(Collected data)
Lemma count_where_update_lt p q f l x :
  (∀ x, x ∈ l → p x = true → q (f x) = false) → x ∈ l → p x = true → q x = true →
  count_where q (update_where p f l) < count_where q l.
Proof.
  intros Hq Hx Hp Hqx. induction Hx as [y l|y z l Hx IH].
  - pose proof (count_where_update_le p q f l) as Hle.
    unfold count_where, update_where in *. cbn. rewrite Hp, Hq, Hqx by (done || left). cbn.
    assert (∀ z, z ∈ l → p z = true → q (f z) = false) as Hq' by (intros z Hz; apply Hq; by right).
    specialize (Hle Hq'). cbn in Hle. lia.
  - assert (∀ x, x ∈ l → p x = true → q (f x) = false) as Hq' by (intros u Hu; apply Hq; by right).
    specialize (IH Hq' Hp Hqx). unfold count_where, update_where in *. cbn.
    destruct (p z) eqn:Hpz; [rewrite Hq by (done || left)|]; destruct (q z); cbn in *; lia.
Qed.
End Tables.

(** ** Sorting *)

Section Sorting.
Context {A : Type} (le : A → A → bool).

Lemma insert_sorted_perm x l : insert_sorted le x l ≡ₚ x :: l.
Proof.
  induction l as [|y l IH]; cbn; [done|]. destruct (le x y); [done|]. rewrite IH. by apply perm_swap.
Qed.

Lemma sort_by_perm l : sort_by le l ≡ₚ l.
Proof. induction l as [|x l IH]; cbn; [done|]. by rewrite insert_sorted_perm, IH. Qed.

Lemma elem_of_sort_by x l : x ∈ sort_by le l ↔ x ∈ l.
Proof. by rewrite sort_by_perm. Qed.

Lemma length_sort_by l : length (sort_by le l) = length l.
Proof. by rewrite sort_by_perm. Qed.

Context (Htotal : ∀ x y, le x y = true ∨ le y x = true)
        (Htrans : ∀ x y z, le x y = true → le y z = true → le x z = true).

Lemma insert_sorted_StronglySorted x l :
  StronglySorted (λ a b, le a b = true) l → StronglySorted (λ a b, le a b = true) (insert_sorted le x l).
Proof.
  induction 1 as [|y l Hs IH Hall]; cbn; [by repeat constructor|]. destruct (le x y) eqn:E.
  - constructor; [by constructor|]. constructor; [done|]. eapply List.Forall_impl; [|done]. eauto.
  - constructor; [done|]. rewrite insert_sorted_perm. constructor; [|done].
    destruct (Htotal x y) as [|]; congruence.
Qed.

Lemma sort_by_StronglySorted l : StronglySorted (λ a b, le a b = true) (sort_by le l).
Proof. induction l as [|x l IH]; cbn; [constructor|]. by apply insert_sorted_StronglySorted. Qed.
End Sorting.

(** The position of an element in a sorted list, by counting. *)
Section Rank.
Context {A : Type} (R : A → A → Prop).

Lemma rank_lower (p : A → bool) (l : list A) i x :
  StronglySorted R l → l !! i = Some x → (∀ y, R y x → p y = true) → p x = true → i < count_where p l.
Proof.
  intros Hs. revert i. induction Hs as [|y l _ IH Hall]; intros i Hi Hp Hx; [done|]. unfold count_where in *. cbn.
  destruct i as [|i]; cbn in Hi.
  - simplify_eq. rewrite Hx. cbn. lia.
  - rewrite Hp by (by eapply List.Forall_forall, list_elem_of_In, list_elem_of_lookup_2).
    cbn. specialize (IH i Hi Hp Hx). lia.
Qed.

Lemma rank_upper (q : A → bool) (l : list A) i x :
  StronglySorted R l → l !! i = Some x → (∀ y, R x y → q y = false) → q x = false → count_where q l ≤ i.
Proof.
  intros Hs. revert i. induction Hs as [|y l _ IH Hall]; intros i Hi Hq Hx; [done|].
  destruct i as [|i]; cbn in Hi.
  - simplify_eq. assert (count_where q (x :: l) = 0) as ->; [|done]. apply count_where_0.
    intros z [->|Hz]%elem_of_cons; [done|]. apply Hq. by eapply List.Forall_forall, list_elem_of_In.
  - specialize (IH i Hi Hq Hx). unfold count_where in *. cbn. destruct (q y); cbn; lia.
Qed.
End Rank.

Lemma count_where_perm {A} (p : A → bool) (l l' : list A) : l ≡ₚ l' → count_where p l = count_where p l'.
Proof.
  unfold count_where. induction 1 as [|x l l' _ IH|x y l|l1 l2 l3 _ IH1 _ IH2]; cbn; try done; try congruence.
  - destruct (p x); cbn; lia.
  - destruct (p x), (p y); done.
Qed.

Lemma count_where_filter {A} (p q : A → bool) (l : list A) :
  count_where p (List.filter q l) = count_where (λ x, q x && p x) l.
Proof. unfold count_where. induction l as [|x l IH]; cbn; [done|]. destruct (q x); cbn; [destruct (p x)|]; cbn; lia. Qed.

(** A primary key: two rows of [l] with the same key are the same row. *)
Section Keys.
Context {A K : Type} (key : A → K).

Lemma NoDup_key_inj (l : list A) x y :
  NoDup (key <$> l) → x ∈ l → y ∈ l → key x = key y → x = y.
Proof.
  intros Hnd Hx Hy Heq.
  apply list_elem_of_lookup in Hx as [i Hi]. apply list_elem_of_lookup in Hy as [j Hj].
  assert (i = j) as ->; [|congruence].
  apply (NoDup_lookup (key <$> l) i j (key x)); [done| |].
  - by rewrite list_lookup_fmap, Hi.
  - by rewrite list_lookup_fmap, Hj, Heq.
Qed.

Lemma NoDup_key_snoc (l : list A) x :
  NoDup (key <$> l) → key x ∉ (key <$> l) → NoDup (key <$> (l ++ [x])).
Proof.
  intros Hnd Hx. rewrite fmap_app. apply NoDup_app. split; [done|]. split.
  - intros k Hk Hk'. cbn in Hk'. apply list_elem_of_singleton in Hk' as ->. done.
  - apply NoDup_singleton.
Qed.

Lemma NoDup_key_filter (p : A → bool) (l : list A) :
  NoDup (key <$> l) → NoDup (key <$> List.filter p l).
Proof.
  induction l as [|x l IH]; cbn; [done|]. intros [Hx Hl]%NoDup_cons.
  destruct (p x); cbn; [|by apply IH]. apply NoDup_cons. split; [|by apply IH].
  intros Hin. apply Hx. apply list_elem_of_fmap in Hin as (y & -> & Hy).
  apply list_elem_of_fmap_2. rewrite list_elem_of_In, filter_In in Hy.
  rewrite list_elem_of_In. by destruct Hy.
Qed.
End Keys.

(** ** Row-wise evolution of a table *)

Lemma Forall2_update_where {A} (R : A → A → Prop) p f (l : list A) :
  (∀ x, x ∈ l → p x = true → R x (f x)) → (∀ x, R x x) → Forall2 R l (update_where p f l).
Proof.
  intros Hf Hr. unfold update_where. apply Forall2_fmap_r, Forall_Forall2_diag, Forall_forall.
  intros x Hx. cbn. destruct (p x) eqn:E; auto.
Qed.

Lemma Forall2_same {A} (R : A → A → Prop) (l : list A) : (∀ x, R x x) → Forall2 R l l.
Proof. intros Hr. apply Forall_Forall2_diag, Forall_forall. auto. Qed.

Lemma Forall2_compose {A} (R1 R2 R3 : A → A → Prop) (l1 l2 l3 : list A) :
  (∀ x y z, R1 x y → R2 y z → R3 x z) → Forall2 R1 l1 l2 → Forall2 R2 l2 l3 → Forall2 R3 l1 l3.
Proof. intros HR H1. revert l3. induction H1; inversion 1; subst; constructor; eauto. Qed.

Lemma Forall2_keys {A K} (key : A → K) (R : A → A → Prop) (l l' : list A) :
  (∀ x y, R x y → key y = key x) → Forall2 R l l' → key <$> l' = key <$> l.
Proof. intros HR. induction 1; cbn; [done|]. f_equal; auto. Qed.

Lemma Forall2_elem_r {A} (R : A → A → Prop) (l l' : list A) y :
  Forall2 R l l' → y ∈ l' → ∃ x, x ∈ l ∧ R x y.
Proof.
  intros Hf Hy. apply list_elem_of_lookup in Hy as [i Hi].
  destruct (Forall2_lookup_r _ _ _ _ _ Hf Hi) as (x & Hx & HR).
  exists x. split; [by eapply list_elem_of_lookup_2|done].
Qed.

Lemma Forall2_elem_l {A} (R : A → A → Prop) (l l' : list A) x :
  Forall2 R l l' → x ∈ l → ∃ y, y ∈ l' ∧ R x y.
Proof.
  intros Hf Hx. apply list_elem_of_lookup in Hx as [i Hi].
  destruct (Forall2_lookup_l _ _ _ _ _ Hf Hi) as (y & Hy & HR).
  exists y. split; [by eapply list_elem_of_lookup_2|done].
Qed.

Lemma Forall2_find {A} (key : A → string) (R : A → A → Prop) (l l' : list A) k :
  (∀ x y, R x y → key y = key x) → Forall2 R l l' →
  option_Forall2 R (find_where (λ x, String.eqb (key x) k) l)
                   (find_where (λ x, String.eqb (key x) k) l').
Proof.
  intros HR. induction 1 as [|x y l l' Hxy _ IH]; cbn; [constructor|].
  rewrite (HR x y Hxy). destruct (String.eqb (key x) k); [by constructor|done].
Qed.

(** The library's own automation: rewriting with the lemmas above. *)
Create HintDb store discriminated.
#[export] Hint Resolve find_where_Some find_last_where_Some : store.

(** ** Rows found by key *)

Lemma find_update_where {A} (key : A → string) (p : A → bool) (f : A → A) (l : list A) k :
  (∀ x, key (f x) = key x) →
  find_where (λ x, String.eqb (key x) k) (update_where p f l) =
  (λ x, if p x then f x else x) <$> find_where (λ x, String.eqb (key x) k) l.
Proof.
  intros Hk. unfold find_where, update_where. induction l as [|y l IH]; cbn; [done|].
  assert (key (if p y then f y else y) = key y) as -> by (by destruct (p y)).
  by destruct (String.eqb (key y) k).
Qed.

Lemma find_key_Some {A} (key : A → string) (l : list A) k x :
  find_where (λ x, String.eqb (key x) k) l = Some x → x ∈ l ∧ key x = k.
Proof. intros [Hx He%String.eqb_eq]%find_where_Some. done. Qed.

Lemma find_key_elem {A} (key : A → string) (l : list A) x :
  NoDup (key <$> l) → x ∈ l → find_where (λ y, String.eqb (key y) (key x)) l = Some x.
Proof.
  intros Hnd Hx. edestruct (find_where_is_Some (λ y, String.eqb (key y) (key x)) l x Hx) as [y Hy];
    [apply String.eqb_refl|].
  rewrite Hy. apply find_key_Some in Hy as [Hy Hk]. f_equal. by eapply NoDup_key_inj.
Qed.

Lemma find_key_snoc {A} (key : A → string) (l : list A) x :
  key x ∉ (key <$> l) → find_where (λ y, String.eqb (key y) (key x)) (l ++ [x]) = Some x.
Proof.
  unfold find_where. induction l as [|y l IH]; cbn; intros Hni.
  - by rewrite String.eqb_refl.
  - rewrite not_elem_of_cons in Hni. destruct Hni as [Hne Hni].
    rewrite (proj2 (String.eqb_neq _ _)) by done. by apply IH.
Qed.

Lemma find_last_where_snoc {A} (p : A → bool) l x : p x = true → find_last_where p (l ++ [x]) = Some x.
Proof. unfold find_last_where. rewrite reverse_app. cbn. unfold find_where. cbn. by intros ->. Qed.

Lemma count_where_app {A} (p : A → bool) l1 l2 : count_where p (l1 ++ l2) = count_where p l1 + count_where p l2.
Proof. unfold count_where. by rewrite List.filter_app, length_app. Qed.

Lemma count_where_all {A} (p : A → bool) l : (∀ x, x ∈ l → p x = true) → count_where p l = length l.
Proof.
  unfold count_where. induction l as [|x l IH]; intros Hall; cbn; [done|]. rewrite (Hall x) by left. cbn.
  f_equal. apply IH. intros y Hy. apply Hall. by right.
Qed.

Lemma find_where_prefix {A} (p : A → bool) l l' x :
  find_where p l = Some x → find_where p (l ++ l') = Some x.
Proof. unfold find_where. induction l as [|y l IH]; cbn; [done|]. by destruct (p y). Qed.

Lemma find_where_snoc {A} (p : A → bool) l x :
  find_where p l = None → p x = true → find_where p (l ++ [x]) = Some x.
Proof.
  unfold find_where. induction l as [|y l IH]; cbn; intros Hno Hx; [by rewrite Hx|].
  destruct (p y); [done|]. by apply IH.
Qed.
Definition fail_orchestration_dispatch_with_result (dispatch_id error : string)
    (result : option string) : SM OrchestrationDispatchContext :=
  do! tx (
    let! row := orchestration_dispatch_by_id dispatch_id in
    match row with
    | None => bail ("dispatch context not found: " +:+ dispatch_id)
    | Some ctx =>
        let new_failure_count := (d_failure_count ctx + 1)%Z in
        let circuit_broken := (ORCHESTRATION_CIRCUIT_BREAKER_THRESHOLD <=? new_failure_count)%Z in
        let dispatch_status := if circuit_broken then Ds_CircuitBroken else Ds_Failed in
        let task_status := if circuit_broken then Ts_Failed else Ts_Ready in
        do! update_dispatches true (λ d, String.eqb (d_id d) dispatch_id)
              (λ d, with_d_completed_at (Some now) (with_d_last_failure (Some error)
                      (with_d_failure_count new_failure_count (with_d_status dispatch_status d)))) in
        do! update_tasks false (λ t, String.eqb (t_id t) (d_task_id ctx))
              (λ t, with_t_completed_at
                      (if bool_decide (task_status = Ts_Failed) then Some now else None)
                      (with_t_result (match result with Some _ => result | None => t_result t end)
                        (with_t_status task_status t))) in
        do! obsolete_dispatch_messages dispatch_id in
        do! (if bool_decide (task_status = Ts_Failed)
             then refresh_pending_dependents_after_task_status (d_task_id ctx)
             else ret tt) in
        record_dispatch_run_event dispatch_id Ev_TaskFailed error
          (Some (JObject [("willRetry", JBool (negb circuit_broken))]))
    end) in
  dispatch_after dispatch_id ("dispatch context not found after update: " +:+ dispatch_id).

Definition fail_orchestration_dispatch (dispatch_id error : string)
    : SM OrchestrationDispatchContext :=
  fail_orchestration_dispatch_with_result dispatch_id error None.

(** A successful completion resolves a worker's earlier escalation. *)
Definition clear_resolved_workflow_launch_attention (dispatch_id : string) : SM unit :=
  do! update_launches
        (λ l, String.eqb (l_dispatch_id l) dispatch_id && bool_decide (l_status l = Ls_Attention))
        (λ l, with_l_updated_at now (with_l_error None (with_l_status Ls_Started l))) in
  ret tt.

Definition json_opt_string (o : option string) : json :=
  match o with Some s => JString s | None => JNull end.

(** The [taskCompleted] event, with what the next task needs to start from. *)
Definition record_completion_event (ctx : OrchestrationDispatchContext) (assignee_handle : string)
    (completion_sha : option string) : SM unit :=
  match d_run_id ctx with
  | Some run_id =>
      let! launch := select (λ db, launch_of db (d_id ctx)) in
      let payload :=
        match launch with
        | Some l => JObject [("workspaceId", JString (l_workspace_id l));
                             ("sha", json_opt_string completion_sha);
                             ("baseSha", JString (l_base_sha l))]
        | None => JObject [("workspaceId", JString (d_workspace_id ctx))]
        end in
      do! record_run_event (with_ne_payload (Some payload)
            (with_ne_summary assignee_handle
              (with_ne_dispatch_id (Some (d_id ctx))
                (with_ne_task_id (Some (d_task_id ctx))
                  (new_run_event run_id Ev_TaskCompleted))))) in
      ret tt
  | None => ret tt
  end.

Definition complete_orchestration_dispatch_at_sha `{ContractLib}
    (dispatch_id assignee_handle result : string) (completion_sha : option string)
    : SM OrchestrationDispatchContext :=
  let! done := tx (
    let! row := orchestration_dispatch_by_id dispatch_id in
    match row with
    | None => bail ("dispatch context not found: " +:+ dispatch_id)
    | Some ctx =>
        let! workflow_dispatch := select (λ db, has_launch db dispatch_id) in
        if negb (Bool.eqb workflow_dispatch (bool_decide (is_Some completion_sha)))
        then bail "workflow dispatch completion must include its exact result SHA"
        else if bool_decide (d_status ctx = Ds_Completed) then
          if negb (bool_decide (d_assignee_handle ctx = Some assignee_handle))
          then bail "dispatch completion rejected: inactive context or wrong assignee"
          else
            let! status := select (λ db, task_status db (d_task_id ctx)) in
            if negb (bool_decide (status = Some Ts_Completed))
            then bail "dispatch completion rejected: dispatch closed without task completion"
            else if negb (bool_decide (d_completion_sha ctx = completion_sha))
            then bail "dispatch completion rejected: committed result SHA changed"
            else
              do! (if workflow_dispatch
                   then clear_resolved_workflow_launch_attention dispatch_id else ret tt) in
              ret (Some ctx)
        else if negb (bool_decide (d_status ctx = Ds_Dispatched)
                      || bool_decide (d_status ctx = Ds_Stalled))
                || negb (bool_decide (d_assignee_handle ctx = Some assignee_handle))
        then bail "dispatch completion rejected: inactive context or wrong assignee"
        else
          do! validate_task_contract_completion (d_task_id ctx) result in
          do! update_dispatches true (λ d, String.eqb (d_id d) dispatch_id)
                (λ d, with_d_completion_sha completion_sha (with_d_last_activity_at (Some now)
                        (with_d_completed_at (Some now) (with_d_status Ds_Completed d)))) in
          do! update_tasks false (λ t, String.eqb (t_id t) (d_task_id ctx))
                (λ t, with_t_completed_at (Some now)
                        (with_t_result (Some result) (with_t_status Ts_Completed t))) in
          do! (if workflow_dispatch
               then clear_resolved_workflow_launch_attention dispatch_id else ret tt) in
          do! record_completion_event ctx assignee_handle completion_sha in
          do! refresh_pending_dependents_after_task_status (d_task_id ctx) in
          do! obsolete_dispatch_messages dispatch_id in
          ret None
    end) in
  match done with
  | Some ctx => ret ctx
  | None => dispatch_after dispatch_id "dispatch context not found after completion"
  end.

Definition complete_orchestration_dispatch `{ContractLib} (dispatch_id assignee_handle result : string)
    : SM OrchestrationDispatchContext :=
  complete_orchestration_dispatch_at_sha dispatch_id assignee_handle result None.

(** [is_ascii_hexdigit && !is_ascii_uppercase]. *)
Definition is_lower_hex (c : ascii) : bool :=
  let n := byte_val c in
  (((48 <=? n) && (n <=? 57)) || ((97 <=? n) && (n <=? 102)))%N%bool.

Definition complete_workflow_orchestration_dispatch `{ContractLib}
    (dispatch_id assignee_handle result completion_sha : string)
    : SM OrchestrationDispatchContext :=
  if negb (Nat.eqb (String.length completion_sha) 40) || negb (all_bytes is_lower_hex completion_sha)
  then bail "workflow completion requires an exact committed result SHA"
  else complete_orchestration_dispatch_at_sha dispatch_id assignee_handle result
         (Some completion_sha).

End WithEnv.
(* ===== verification/Gates.v ===== *)
(** * Gates: decisions a task waits for

    orchestration_gate_store.rs (decision gates and the gate queries) and
    orchestration_stall_store.rs (stall gates, and the dispatch a stalled task
    still holds). *)

From S2P Require Import Prelude Text Models Store StoreFacts RoleContract Tasks Dag Cancellation Dispatch.
From Stdlib Require Import ZArith Lia Ascii String.
From stdpp Require Import strings prelude.

(** ** Options *)

Definition STALL_GATE_KILL_AND_FAILOVER : string := "killAndFailover".
Definition STALL_GATE_KEEP_WAITING : string := "keepWaiting".
Definition STALL_GATE_ABORT_STAGE : string := "abortStage".
Definition STALL_GATE_OPTIONS : list string :=
  [STALL_GATE_KILL_AND_FAILOVER; STALL_GATE_KEEP_WAITING; STALL_GATE_ABORT_STAGE].
(** Internal resolution of a stall gate whose worker showed activity again. *)
Definition STALL_GATE_RESUMED : string := "resumed".

(** ** Queries *)

Definition gate_by_id (db : Db) (id : string) : option OrchestrationDecisionGate :=
  find_where (λ g, String.eqb (g_id g) id) (db_gates db).

Definition orchestration_gate_by_id (id : string) : SM (option OrchestrationDecisionGate) :=
  select (λ db, gate_by_id db id).

Definition gate_after (id missing : string) : SM OrchestrationDecisionGate :=
  let! row := orchestration_gate_by_id id in
  match row with
  | Some g => ret g
  | None => bail missing
  end.

Record GateFilter : Type := MkGateFilter {
  gf_run_id : option string;
  gf_task_id : option string;
  gf_kind : option RunGateKind;
  gf_status : option OrchestrationGateStatus
}.

Definition gate_matches (filter : GateFilter) (g : OrchestrationDecisionGate) : bool :=
  opt_matches (gf_run_id filter) (g_run_id g)
  && opt_matches (gf_task_id filter) (g_task_id g)
  && opt_matches (gf_kind filter) (Some (g_kind g))
  && opt_matches (gf_status filter) (Some (g_status g)).

(** [ORDER BY created_at ASC, rowid ASC]: the sort is stable and rows are in
    rowid order. *)
Definition list_gates (filter : GateFilter) : SM (list OrchestrationDecisionGate) :=
  select (λ db, sort_by (λ a b, String.leb (g_created_at a) (g_created_at b))
                  (List.filter (gate_matches filter) (db_gates db))).

Definition task_gate (g : OrchestrationDecisionGate) : bool :=
  match g_kind g with Gk_Decision | Gk_Stall => true | _ => false end.

Definition list_orchestration_gates (task_id : option string)
    (status : option OrchestrationGateStatus) : SM (list OrchestrationDecisionGate) :=
  let! gates := list_gates (MkGateFilter None task_id None status) in
  ret (List.filter task_gate gates).

Definition list_run_gates (run_id : string) : SM (list OrchestrationDecisionGate) :=
  select (λ db, List.filter (λ g, bool_decide (g_run_id g = Some run_id)) (db_gates db)).

(** A NULL [resolved_at] sorts first. *)
Definition resolved_at_le (a b : OrchestrationDecisionGate) : bool :=
  match g_resolved_at a, g_resolved_at b with
  | None, _ => true
  | Some _, None => false
  | Some x, Some y => String.leb x y
  end.

(** Stall gates a person resolved on tasks that are still stalled. *)
Definition actionable_stall_gate (db : Db) (g : OrchestrationDecisionGate) : bool :=
  bool_decide (g_kind g = Gk_Stall) && bool_decide (g_status g = Gs_Resolved)
  && existsb (λ t, bool_decide (g_task_id g = Some (t_id t)) && bool_decide (t_status t = Ts_Stalled))
       (db_tasks db)
  && match g_resolution g with
     | Some resolution => negb (String.eqb resolution STALL_GATE_RESUMED)
     | None => false
     end.

Definition resolved_stall_gates : SM (list OrchestrationDecisionGate) :=
  select (λ db, sort_by resolved_at_le (List.filter (actionable_stall_gate db) (db_gates db))).

(** The dispatch a stalled task is still holding, if any. *)
Definition stalled_orchestration_dispatch_for_task (task_id : string)
    : SM (option OrchestrationDispatchContext) :=
  let! active := active_orchestration_dispatch_for_task task_id in
  ret (match active with
       | Some d => if bool_decide (d_status d = Ds_Stalled) then Some d else None
       | None => None
       end).

Section WithEnv.
Context `{Env}.

(** ** Opening a gate *)

Definition new_gate_row (id : string) (kind : RunGateKind) (task : OrchestrationTask)
    (question : string) (options : list string) : OrchestrationDecisionGate :=
  MkOrchestrationDecisionGate id (t_run_id task) (Some (t_id task)) kind question options
    Gs_Pending None now None.

(** The run is taken from the task, so a gate on a task outside any run has no
    [run_id] and no timeline event. *)
Definition insert_task_gate (kind : RunGateKind) (task_id question : string)
    (options : list string) : SM string :=
  let! id := orchestration_id "gate" in
  let! row := orchestration_task_by_id task_id in
  match row with
  | None => bail ("orchestration task not found: " +:+ task_id)
  | Some task =>
      do! insert_gate (new_gate_row id kind task question options) in
      do! (match t_run_id task with
           | Some run_id =>
               do! record_run_event
                     (with_ne_payload (Some (JObject [("kind", JString (RunGateKind_as_str kind))]))
                       (with_ne_summary question
                         (with_ne_gate_id (Some id)
                           (with_ne_task_id (Some task_id)
                             (new_run_event run_id Ev_GateOpened))))) in
               ret tt
           | None => ret tt
           end) in
      ret id
  end.

(** Blocks the task and completes its active dispatch, so the worker terminal
    is released while the question is pending. *)
Definition create_orchestration_gate (task_id question : string) (options : list string)
    : SM OrchestrationDecisionGate :=
  let! id := tx (
    let! status := select (λ db, task_status db task_id) in
    match status with
    | None => bail ("orchestration task not found: " +:+ task_id)
    | Some Ts_Ready | Some Ts_Dispatched =>
        let! id := insert_task_gate Gk_Decision task_id question options in
        do! update_dispatches true (active_of_task task_id)
              (λ d, with_d_completed_at (Some now) (with_d_status Ds_Completed d)) in
        do! update_tasks false (λ t, String.eqb (t_id t) task_id) (with_t_status Ts_Blocked) in
        ret id
    | Some other =>
        bail ("task " +:+ task_id +:+ " cannot be gated while "
              +:+ OrchestrationTaskStatus_as_str other)
    end) in
  gate_after id "inserted decision gate not found".

(** ** Stall gates *)

Definition pending_task_gate (task_id : string) (g : OrchestrationDecisionGate) : bool :=
  bool_decide (g_task_id g = Some task_id) && task_gate g && bool_decide (g_status g = Gs_Pending).

(** Leaves the dispatch as it is and the task [stalled]; a task has at most one
    pending gate opened this way. *)
Definition create_orchestration_stall_gate (task_id question : string)
    : SM OrchestrationDecisionGate :=
  let! outcome := tx (
    let! status := select (λ db, task_status db task_id) in
    match status with
    | None => bail ("orchestration task not found: " +:+ task_id)
    | Some Ts_Stalled =>
        let! existing := select (λ db, find_where (pending_task_gate task_id) (db_gates db)) in
        match existing with
        | Some g => ret (g_id g, "pending stall gate not found")
        | None =>
            let! id := insert_task_gate Gk_Stall task_id question STALL_GATE_OPTIONS in
            ret (id, "inserted stall gate not found")
        end
    | Some other =>
        bail ("task " +:+ task_id +:+ " is not stalled (status: "
              +:+ OrchestrationTaskStatus_as_str other +:+ ")")
    end) in
  gate_after outcome.1 outcome.2.

Definition pending_stall_gate (task_id : string) (g : OrchestrationDecisionGate) : bool :=
  bool_decide (g_task_id g = Some task_id) && bool_decide (g_kind g = Gk_Stall)
  && bool_decide (g_status g = Gs_Pending).

(** Resolves the task's pending stall gate because its worker is active again. *)
Definition resolve_stall_gate_as_resumed (task_id : string)
    : SM (option OrchestrationDecisionGate) :=
  let! pending := select (λ db, find_last_where (pending_stall_gate task_id) (db_gates db)) in
  match pending with
  | None => ret None
  | Some g =>
      let id := g_id g in
      let! updated := tx (
        let! before := select (λ db, find_where
          (λ g, String.eqb (g_id g) id && bool_decide (g_status g = Gs_Pending)) (db_gates db)) in
        do! update_gates (λ g, String.eqb (g_id g) id && bool_decide (g_status g = Gs_Pending))
              (λ g, with_g_resolved_at (Some now)
                      (with_g_resolution (Some STALL_GATE_RESUMED) (with_g_status Gs_Resolved g))) in
        do! (match before ≫= g_run_id with
             | Some run_id =>
                 do! record_run_event
                       (with_ne_payload (Some (JObject [("kind", JString "stall")]))
                         (with_ne_summary STALL_GATE_RESUMED
                           (with_ne_gate_id (Some id)
                             (with_ne_task_id (Some task_id)
                               (new_run_event run_id Ev_GateResolved))))) in
                 ret tt
             | None => ret tt
             end) in
        ret before) in
      match updated with
      | None => ret None
      | Some _ => orchestration_gate_by_id id
      end
  end.

(** Keep waiting: the stalled dispatch returns to [dispatched] and its lease
    restarts. *)
Definition resume_stalled_orchestration_dispatch (task_id : string) : SM unit :=
  tx (
    do! update_dispatches true
          (λ d, String.eqb (d_task_id d) task_id && bool_decide (d_status d = Ds_Stalled))
          (λ d, with_d_last_activity_at (Some now) (with_d_status Ds_Dispatched d)) in
    do! update_tasks false
          (λ t, String.eqb (t_id t) task_id && bool_decide (t_status t = Ts_Stalled))
          (λ t, with_t_stalled_at None (with_t_status Ts_Dispatched t)) in
    ret tt).

End WithEnv.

#### Work order:
Each line of the records, from the opening one through the line holding "Context (Htotal : ∀", should be restated word for word, with nothing else in the answer.

#### Exercise answer:
Lemma count_where_update_lt p q f l x :
  (∀ x, x ∈ l → p x = true → q (f x) = false) → x ∈ l → p x = true → q x = true →
  count_where q (update_where p f l) < count_where q l.
Proof.
  intros Hq Hx Hp Hqx. induction Hx as [y l|y z l Hx IH].
  - pose proof (count_where_update_le p q f l) as Hle.
    unfold count_where, update_where in *. cbn. rewrite Hp, Hq, Hqx by (done || left). cbn.
    assert (∀ z, z ∈ l → p z = true → q (f z) = false) as Hq' by (intros z Hz; apply Hq; by right).
    specialize (Hle Hq'). cbn in Hle. lia.
  - assert (∀ x, x ∈ l → p x = true → q (f x) = false) as Hq' by (intros u Hu; apply Hq; by right).
    specialize (IH Hq' Hp Hqx). unfold count_where, update_where in *. cbn.
    destruct (p z) eqn:Hpz; [rewrite Hq by (done || left)|]; destruct (q z); cbn in *; lia.
Qed.
End Tables.

(** ** Sorting *)

Section Sorting.
Context {A : Type} (le : A → A → bool).

Lemma insert_sorted_perm x l : insert_sorted le x l ≡ₚ x :: l.
Proof.
  induction l as [|y l IH]; cbn; [done|]. destruct (le x y); [done|]. rewrite IH. by apply perm_swap.
Qed.

Lemma sort_by_perm l : sort_by le l ≡ₚ l.
Proof. induction l as [|x l IH]; cbn; [done|]. by rewrite insert_sorted_perm, IH. Qed.

Lemma elem_of_sort_by x l : x ∈ sort_by le l ↔ x ∈ l.
Proof. by rewrite sort_by_perm. Qed.

Lemma length_sort_by l : length (sort_by le l) = length l.
Proof. by rewrite sort_by_perm. Qed.

Context (Htotal : ∀ x y, le x y = true ∨ le y x = true)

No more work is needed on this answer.